煩悩の数だけ恋をする 汐月巴(MF文庫J)
才能のために恋を頑張る青春ラブコメストーリー。
事情があって主人公は多数のヒロインを攻略しなければならない、という設定のラブコメは珍しくありませんが
本作は完全に主人公の自己都合、いわば我欲のためというのが良くも悪くもインパクト抜群。
いやだって、女好きでもないのに自発的に複数人(しかも本作の場合は108人)の異性を恋に落とそうとするとか
普通は考えませんしね。元々自分が持っていたものを取り戻すために、と言えば納得できなくはないのですが
発想がぶっ飛びすぎていますし。まあラノベの主人公としてはこれくらい突き抜けているほうが爽快ですけども。
性格は最悪ながら、ヒロインを落とす時の言動は誠実ですし、攻略完了時に彼女たちを幸せにはしていますしね。
いやまあ最終的に108股しようとしている奴のどこが誠実なんだって話ではありますがw
ラブコメ面は全員納得の上で四人のヒロインと恋人となった主人公ですが、さて。
主人公はある日突然、天の神の手違いを修正されてしまったことで、何でもできる完全無欠の天才から
何ひとつ上手くできない凡人以下の存在に成り果ててしまったがゆえに、失った才能を思い通りに利用するため
本来の才能である「恋愛の才能」を活用して108人の少女を恋に落としていくことになった少年。
超がつく自信家であり、言動も尊大と傲慢を絵に描いたような性格で、他人を憶えることと敬うことに不慣れ。
また、リアリストであり、常に己の利益のためにのみ行動するのが主義であったりと、打算の塊。
ただ、こうと決めた時の行動力と不屈の精神は人並外れたものがある。
才能を失う前は恋愛に対する理想が高く、自分に見合う相手がいなかったため興味が持てなかった。
ヒロインは影が薄いギャル、外面完璧なドジ娘、人間不信な小動物娘、男勝りな昔馴染。
一番のお気に入りはドジだけど外面だけは完璧なクールビューティー、深海渚。
細長く均整の取れたスタイルに加えて、肩口に触れる程度の黒髪ショート、利発そうな大人びた面立ち。
大人っぽく、唇の隣に官能的なホクロを飾り、超然としたオーラを漂わせた美少女。
周囲からはどんな事でもそつなくこなす完璧なクールビューティーと評され
異性からも同性からもモテているが、誰ともなれ合わず、自ら他人を遠ざける孤高の人。
しかしそれは圧倒的な幸運で己の理想を装っているだけであり、素は要領が悪いドジっ娘で自分に自信がない。

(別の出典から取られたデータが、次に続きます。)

(** The message appended after the user's. *)
Definition reply (env : Env) (w : World) : ChatMessage :=
  let systemInstruction :=
    systemInstructionOf (isCodingMode (w_ui w)) (name (w_user w)) in
  match provider (w_config w) with
  | gemini =>
      match newGoogleGenAI env with
      | Some _ => notice env w
      | None =>
          match generateContent env
                  (cloudParams (buildParts (input w) (w_attachments w))
                     systemInstruction (isCodingMode (w_ui w))) with
          | inl _ => notice env w
          | inr response =>
              {| role := model;
                 text := JStr (Js.orElse (r_text response) "Empty response");
                 timestamp := repliedAt env;
                 attachments := None;
                 groundingChunks := groundingChunksOf response |}
          end
      end
  | local =>
      match fetch env (completionsUrl (localEndpoint (w_config w)))
              (completionInit
                 (completionBody (localModelId (w_config w)) systemInstruction
                    (chatMessages (w_ui w)) (input w))) with
      | inl _ => notice env w
      | inr response =>
          match json response with
          | inl _ => notice env w
          | inr data =>
              match Json.choiceContent data with
              | None => notice env w
              | Some found =>
                  {| role := model;
                     text := Json.orPlaceholder found;
                     timestamp := repliedAt env;
                     attachments := None;
                     groundingChunks := None |}
              end
          end
      end
  end.
Lemma as_i64_small a : (0 ≤ a < 2 ^ 63)%Z → as_i64 a = a.
Proof.
  unfold as_i64, u64_modulus. intros H. rewrite Z.mod_small by lia.
  case_match eqn:E; [done|]. apply Z.ltb_ge in E. lia.
Qed.

Lemma as_i64_id a : is_i64 a → as_i64 a = a.
Proof.
  unfold is_i64, as_i64, u64_modulus. intros H.
  destruct (decide (0 ≤ a)%Z).
  - rewrite Z.mod_small by lia. case_match eqn:E; [done|]. apply Z.ltb_ge in E. lia.
  - rewrite <-(Z.mod_add _ 1) by lia. rewrite Z.mod_small by lia.
    case_match eqn:E; [apply Z.ltb_lt in E|]; lia.
Qed.

Lemma as_i64_mod a : as_i64 (a `mod` u64_modulus) = as_i64 a.
Proof. unfold as_i64. by rewrite Zmod_mod. Qed.

Lemma as_u64_as_i64 a : is_u64 a → as_u64 (as_i64 a) = a.
Proof.
  unfold is_u64, as_u64, as_i64, u64_modulus. intros H.
  rewrite (Z.mod_small a) by lia. case_match; [apply Z.mod_small; lia|].
  rewrite <-(Z.mod_add _ 1) by lia. rewrite Z.mod_small; lia.
Qed.

(** ** Strings *)

Definition str_eqb (a b : string) : bool := bool_decide (a = b).

Lemma str_eqb_true a b : str_eqb a b = true ↔ a = b.
Proof. apply bool_decide_eq_true. Qed.

Lemma str_eqb_refl a : str_eqb a a = true.
Proof. by apply str_eqb_true. Qed.

(** [l.join(sep)] *)
Fixpoint join (sep : string) (l : list string) : string :=
  match l with
  | [] => ""
  | [s] => s
  | s :: l => s +:+ sep +:+ join sep l
  end.

(** ** Lists *)

(** Adding at the end of an ordered set kept as a list without repetition. *)
Definition push_new {A} `{EqDecision A} (x : A) (l : list A) : list A :=
  if decide (x ∈ l) then l else l ++ [x].

Lemma elem_of_push_new {A} `{EqDecision A} (x y : A) l :
  y ∈ push_new x l ↔ y = x ∨ y ∈ l.
Proof. unfold push_new. case_decide; set_solver. Qed.

Lemma NoDup_push_new {A} `{EqDecision A} (x : A) l : NoDup l → NoDup (push_new x l).
Proof.
  unfold push_new. intros H. case_decide; [done|].
  apply list.NoDup_app. split_and!; [done | set_solver | apply NoDup_singleton].
Qed.

Lemma push_new_elem {A} `{EqDecision A} (x : A) l : x ∈ l → push_new x l = l.
Proof. unfold push_new. by case_decide. Qed.

Lemma Forall2_map_diag {A B C} (P : B → C → Prop) (f : A → B) (g : A → C) (l : list A) :
  (∀ a, P (f a) (g a)) → Forall2 P (map f l) (map g l).
Proof. intros HP. induction l as [|a l IH]; by constructor. Qed.

(** Filters that agree on the elements of a list. *)
Lemma filter_ext_in {A} (P Q : A → Prop) `{!∀ x, Decision (P x), !∀ x, Decision (Q x)} (l : list A) :
  (∀ x, x ∈ l → P x ↔ Q x) → filter P l = filter Q l.
Proof.
  induction l as [|x l IH]; intros Hl; [done|].
  specialize (IH (λ y Hy, Hl y (list_elem_of_further _ _ _ Hy))).
  destruct (decide (P x)) as [HP|HP].
  - rewrite !filter_cons_True; [by rewrite IH | by apply Hl; [left|] | done].
  - rewrite !filter_cons_False; [done | | done]. intros HQ. apply HP, Hl; [left | done].
Qed.

Create HintDb drasi.
#[export] Hint Rewrite @result_bind_Ok @ok_or_Ok @elem_of_push_new : drasi.
#[export] Hint Resolve as_i64_range str_eqb_refl : drasi.
(* ===== verification/Json.v ===== *)
(** * Json: [serde_json] values as the Rust code uses them

    A [Map<String, Value>] is serde_json's default map, a [BTreeMap]: an
    association list kept in increasing byte order of the keys.  Numbers keep
    the three forms serde_json distinguishes. *)
From S2P Require Import Prelude BTree.

Inductive jnum : Type :=
| NPos (n : Z)       (** a [u64] *)
| NNeg (n : Z)       (** a negative [i64] *)
| NFloat (bits : Z). (** the 64 bits of an [f64] *)

Inductive value : Type :=
| VNull
| VBool (b : bool)
| VNumber (n : jnum)
| VString (s : string)
| VArray (l : list value)
| VObject (m : list (string * value)).

Notation jmap := (btree value).

#[global] Instance jnum_eq_dec : EqDecision jnum.
Proof. solve_decision. Defined.

#[global] Instance value_eq_dec : EqDecision value.
Proof.
  refine (fix go (v w : value) : Decision (v = w) :=
    match v, w with
    | VNull, VNull => left eq_refl
    | VBool a, VBool b => cast_if (decide (a = b))
    | VNumber a, VNumber b => cast_if (decide (a = b))
    | VString a, VString b => cast_if (decide (a = b))
    | VArray a, VArray b => cast_if (@decide (a = b) (@list_eq_dec _ go a b))
    | VObject a, VObject b =>
        cast_if (@decide (a = b) (@list_eq_dec _
          (@prod_eq_dec _ _ _ go) a b))
    | _, _ => right _
    end); abstract congruence.
Defined.

(** ** Access *)

Definition as_str (v : value) : option string :=
  match v with VString s => Some s | _ => None end.

Definition as_array (v : value) : option (list value) :=
  match v with VArray l => Some l | _ => None end.

Definition as_object (v : value) : option jmap :=
  match v with VObject m => Some m | _ => None end.

Definition as_u64_num (v : value) : option Z :=
  match v with VNumber (NPos n) => Some n | _ => None end.

(** [Number::as_i64]: a [u64] above [i64::MAX] and a float have none. *)
Definition num_as_i64 (n : jnum) : option Z :=
  match n with
  | NPos n => if (n <? 2 ^ 63)%Z then Some n else None
  | NNeg n => Some n
  | NFloat _ => None
  end.

(** [v["k"]]: [Null] when [v] is not an object or has no such key. *)
Definition jindex (v : value) (k : string) : value :=
  match v with VObject m => default VNull (jget k m) | _ => VNull end.

(** [v["a"]["b"]...] *)
Definition jpath (v : value) (ks : list string) : value := foldl jindex v ks.

(** [v == "s"] *)
Definition is_str (v : value) (s : string) : bool :=
  match v with VString t => str_eqb t s | _ => false end.

(** [v["a"]["b"]... = w]: [IndexMut] turns [Null] into an object, adds a
    missing key, and panics on any other value. *)
Fixpoint jset_path (v : value) (ks : list string) (w : value) : option value :=
  match ks with
  | [] => Some w
  | k :: ks =>
      match v with
      | VNull => w' ← jset_path VNull ks w; Some (VObject (jset k w' []))
      | VObject m =>
          w' ← jset_path (default VNull (jget k m)) ks w; Some (VObject (jset k w' m))
      | _ => None
      end
  end.

(** [labels.iter().map(|l| l.as_str().unwrap_or(""))] *)
Definition label_strs (l : list value) : list string :=
  map (λ v, default EmptyString (as_str v)) l.

(** [json!(n)] for an [i64]. *)
Definition v_i64 (n : Z) : value := VNumber (if (n <? 0)%Z then NNeg n else NPos n).

(** A field of a serialised [Option]: [None] is [null]. *)
Definition of_option {A} (f : A → value) (o : option A) : value :=
  match o with Some a => f a | None => VNull end.

(** ** Lemmas *)

Lemma jindex_jset_eq k v m : jindex (VObject (jset k v m)) k = v.
Proof. simpl. by rewrite jget_jset_eq. Qed.

Lemma jindex_jset_ne k k' v m :
  k ≠ k' → jindex (VObject (jset k v m)) k' = jindex (VObject m) k'.
Proof. intros. simpl. by rewrite jget_jset_ne. Qed.

Lemma is_str_true v s : is_str v s = true ↔ v = VString s.
Proof. destruct v; simpl; rewrite ?str_eqb_true; naive_solver. Qed.

(** What was written can be read back at the same path. *)
Lemma jpath_jset_path v ks w v' : jset_path v ks w = Some v' → jpath v' ks = w.
Proof.
  revert v v'. induction ks as [|k ks IH]; intros v v'; simpl; [by intros [= ->]|].
  destruct v as [| | | | |m]; try done.
  - destruct (jset_path VNull ks w) eqn:E; [|done]. intros [= <-]. simpl.
    rewrite str_eqb_refl. by eapply IH.
  - destruct (jset_path (default VNull (jget k m)) ks w) eqn:E; [|done]. intros [= <-].
    unfold jpath. cbn [foldl]. rewrite jindex_jset_eq. by eapply IH.
Qed.

(** ... and nothing else changed, at the first level. *)
Lemma jindex_jset_path_ne v k ks w v' k' :
  jset_path v (k :: ks) w = Some v' → k ≠ k' → jindex v' k' = jindex v k'.
Proof.
  intros H Hne. cbn in H. destruct v as [| | | | |m]; try done.
  - destruct (jset_path VNull ks w); [|done]. injection H as <-. cbn.
    unfold str_eqb. by rewrite bool_decide_eq_false_2 by congruence.
  - destruct (jset_path _ ks w); [|done]. injection H as <-. by apply jindex_jset_ne.
Qed.

(** A path that can be written with one value can be with any. *)
Lemma jset_path_any v ks w w' : is_Some (jset_path v ks w) → is_Some (jset_path v ks w').
Proof.
  revert v. induction ks as [|k ks IH]; intros v; [by eexists|]. cbn.
  destruct v as [| | | | |m]; try by intros [].
  - intros H. destruct (jset_path VNull ks w) as [x|] eqn:E; [|by destruct H].
    destruct (IH VNull) as [y ->]; [by rewrite E|]. by eexists.
  - intros H. destruct (jset_path (default VNull (jget k m)) ks w) as [x|] eqn:E; [|by destruct H].
    destruct (IH (default VNull (jget k m))) as [y ->]; [by rewrite E|]. by eexists.
Qed.

#[export] Hint Rewrite @jindex_jset_eq : drasi.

その一方で、小さい頃から多くの苦手を克服するために奮闘する向上心の強い努力家でもある。
現時点(一巻)においての評価はC。
主人公の動機がクズすぎるとか、神様がクソすぎるなど設定面で無茶苦茶さが目立つ作品ではありますが
その分勢いというか、エネルギーに満ち溢れている作風が他にはない魅力を放っていると思います。
攻略対象が108人という大人数な都合上、テンポが良すぎるというか、ヒロインはかなりチョロい娘揃いですが
それが味になっていますし、攻略の過程で人格破綻者だった主人公がまともになっていく成長物語感も良き。

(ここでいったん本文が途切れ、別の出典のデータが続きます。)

(* ===== verification/QueryWorkerSpec.v ===== *)
(** * QueryWorkerSpec: what a query worker guarantees *)
From S2P Require Import Prelude BTree Json Core HostApi Effects ChangeStream IndexFactory Lifecycle SourceClient Publisher QueryWorker.

(** ** Default source labels *)

Section labels.
Notation labels_of l := (map cse_source_label l).

Lemma merge_query_source_labels_spec spec labels :
  (∀ x, x ∈ labels_of (merge_query_source_labels spec labels) ↔
     x ∈ labels_of spec ∨ x ∈ labels) ∧
  (NoDup (labels_of spec) → NoDup (labels_of (merge_query_source_labels spec labels))).
Proof.
  unfold merge_query_source_labels. revert spec.
  induction labels as [|l labels IH]; intros spec; simpl; [set_solver|].
  assert (existsb (λ s, str_eqb (cse_source_label s) l) spec = true ↔ l ∈ labels_of spec)
    as He.
  { rewrite existsb_exists, <-list_elem_of_In, in_map_iff || rewrite existsb_exists.
    rewrite list_elem_of_In, in_map_iff. setoid_rewrite str_eqb_true. naive_solver. }
  destruct (existsb _ spec).
  - destruct (IH spec) as [IH1 IH2]. split; [|done]. intros x. rewrite IH1. set_solver.
  - destruct (IH (spec ++ [{| cse_source_label := l |}])) as [IH1 IH2].
    rewrite map_app in *. simpl in *. split.
    + intros x. rewrite IH1. set_solver.
    + intros Hd. apply IH2. apply list.NoDup_app. split_and!; [done| |apply NoDup_singleton].
      intros x Hx Hx'. assert (x = l) as -> by set_solver. by apply He in Hx.
Qed.

Definition node_labels (s : CoreQuerySubscription) := labels_of (cs_nodes s).
Definition rel_labels (s : CoreQuerySubscription) := labels_of (cs_relations s).

(** [s'] is [s] with node labels [ns] and relation labels [rs] added. *)
Definition adds (ns rs : list string) (s s' : CoreQuerySubscription) : Prop :=
  cs_id s' = cs_id s ∧ cs_pipeline s' = cs_pipeline s ∧
  (∀ x, x ∈ node_labels s' ↔ x ∈ node_labels s ∨ x ∈ ns) ∧
  (∀ x, x ∈ rel_labels s' ↔ x ∈ rel_labels s ∨ x ∈ rs) ∧
  (NoDup (node_labels s) → NoDup (node_labels s')) ∧
  (NoDup (rel_labels s) → NoDup (rel_labels s')).

Lemma adds_nil s : adds [] [] s s.
Proof. unfold adds. set_solver. Qed.

Lemma adds_trans ns1 rs1 ns2 rs2 s1 s2 s3 :
  adds ns1 rs1 s1 s2 → adds ns2 rs2 s2 s3 → adds (ns1 ++ ns2) (rs1 ++ rs2) s1 s3.
Proof.
  intros (? & ? & Hn1 & Hr1 & ? & ?) (? & ? & Hn2 & Hr2 & ? & ?).
  split_and!; [congruence..| | |tauto|tauto]; intros x;
    rewrite ?Hn2, ?Hr2, ?Hn1, ?Hr1, elem_of_app; tauto.
Qed.
(** The number read at the start, and the events numbered from it. *)
Definition numbered_from (n : Z) (l : list ResultEvent) : Prop :=
  ∀ i e, l !! i = Some e → event_sequence e = u64_add n (Z.of_nat (S i)).

Lemma seq_after_last n l n' :
  seq_after n l = Some n' → n' = default n (list.last (map event_sequence l)).
Proof.
  revert n. induction l as [|e l IH]; intros n; cbn [seq_after]; [by intros [= ->]|].
  case_decide as He; [|done]. intros Hl. rewrite (IH _ Hl). cbn [map].
  destruct l as [|e' l]; [done|].
  change (list.last (event_sequence e :: map event_sequence (e' :: l)))
    with (list.last (map event_sequence (e' :: l))).
  destruct (list.last (map event_sequence (e' :: l))) eqn:E; [done|]. by apply last_None in E.
Qed.

(** C2: A query's results stay numbered without a gap across restarts.  Whatever the
    services answer, the events a worker publishes carry the numbers that follow
    the one it reads at its start, one by one, in the order they are published.
    When its run is over and it published something, then however the task that
    stores the numbers was interleaved with it, once that task is over and its last
    write worked, a next worker of the query, which reads what was stored, goes on
    from there: the events of both are numbered consecutively. *)
Theorem numbering_survives_restart dflt stored0 rounds factory container query_id spec
    rounds' factory' container' query_id' spec' :
  always (run_of rounds factory container query_id spec) (λ t o,
    (∃ sm, (Call GetSequence (Ok sm) ∈ t ∨ published t = []) ∧
       numbered_from (sequence sm) (published t) ∧
    (∀ a, o = Done a → published t ≠ [] → ∀ sched s,
      sends_of sched = sent t → take_steps sched (sequencer_new dflt stored0) = Some s →
      sq_point s = Finished true →
      always (run_of rounds' factory' container' query_id' spec') (λ t' _,
        (∀ r, Call GetSequence r ∈ t' → r = Ok (sq_stored s)) →
        numbered_from (sequence sm) (published t ++ published t'))))).
Proof.
  eapply under_mono; [done| |apply under_conj; [apply worker_run_numbered|apply worker_run_mirrored]].
  intros t o [[Ht|(sm & t1 & t2 & n' & -> & Ht1 & Hseq)] Hm].
  { exists dflt. rewrite Ht. split_and!; [by right|by intros i e|done]. }
  assert (Hpub : published (t1 ++ Call GetSequence (Ok sm) :: t2) = published t2).
  { by rewrite published_app, Ht1, published_cons. }
  exists sm. rewrite Hpub in *. split_and!.
  - left. apply elem_of_app. right. by left.
  - intros i e Hi. by eapply seq_after_lookup.
  - intros a -> Hne sched s Hsends Hsched Hfin.
    assert (Hstored : sequence (sq_stored s) = n').
    { rewrite (sequencer_stores_last _ _ _ _ Hsched Hfin), Hsends, (seq_after_last _ _ _ Hseq).
      specialize (Hm a eq_refl). unfold mirrors in Hm. rewrite Hpub in Hm. rewrite <-Hm.
      rewrite fmap_last. destruct (list.last (sent _)) as [v|] eqn:E; [done|].
      apply last_None in E. rewrite E in Hm. by destruct (published t2). }
    eapply under_mono; [done| |apply (worker_run_numbered transaction_time index_error_to_string
      change_from_slice redis_url buffer_size fetch_batch_size rounds' factory' container' query_id' spec')].
    intros t' o' [Ht'|(sm' & t1' & t2' & m & -> & Ht1' & Hseq')] Hread.
    { rewrite Ht', app_nil_r. intros i e Hi. by eapply seq_after_lookup. }
    assert (Hsm : Ok (E:=string) sm' = Ok (sq_stored s)).
    { apply Hread, elem_of_app. right. by left. }
    injection Hsm as ->. rewrite Hstored in Hseq'.
    rewrite published_app, Ht1', published_cons. cbn [app].
    intros i e Hi. eapply seq_after_lookup; [|exact Hi]. by rewrite (seq_after_app _ _ _ _ Hseq).
Qed.

(** The broker cannot be reached. *)
Definition unreachable (c : call worker_call) : Prop :=
  match c with
  | @Call _ X e x =>
      match e in worker_call X return X → Prop with
      | WOpen c =>
          match c in open_call X return X → Prop with
          | OpenClient _ => λ r, is_ok r = false
          | _ => λ _, True
          end
      | _ => λ _, True
      end x
  end.

(** A worker that ends before it publishes anything - after its bootstrap its stream
    cannot be opened, say - resets the stored number to the channel's default: its
    manager sent nothing, and the task's last round writes what the channel holds. *)
Lemma early_end_resets_sequence dflt stored0 rounds container query_id config view start sm :
  under unreachable
    (worker_stream change_from_slice redis_url buffer_size fetch_batch_size rounds container
       query_id config view start sm) (λ t o, o = Done EndedEarly ∧
    ∀ sched s, sends_of sched = sent t → take_steps sched (sequencer_new dflt stored0) = Some s →
      sq_point s = Finished true → sq_stored s = dflt).
Proof.
  unfold worker_stream, new_stream. intros [u|err] Hr; [done|]. intros [] _. split; [done|].
  intros sched s Hs Hsched Hfin. by rewrite (sequencer_stores_last _ _ _ _ Hsched Hfin), Hs.
Qed.
End worker.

ただ、不安なのはやはりヒロインの数の多さ。この手の話でちゃんと全員描写しきった作品は皆無ですし…
本筋は攻略の過程で改心し、恋人となった四人のヒロインを幸せにすることを誓った主人公。
しかしこれ、もう残りの104人は(少なくとも恋愛的な意味では)攻略する必要がなくなったのでは…?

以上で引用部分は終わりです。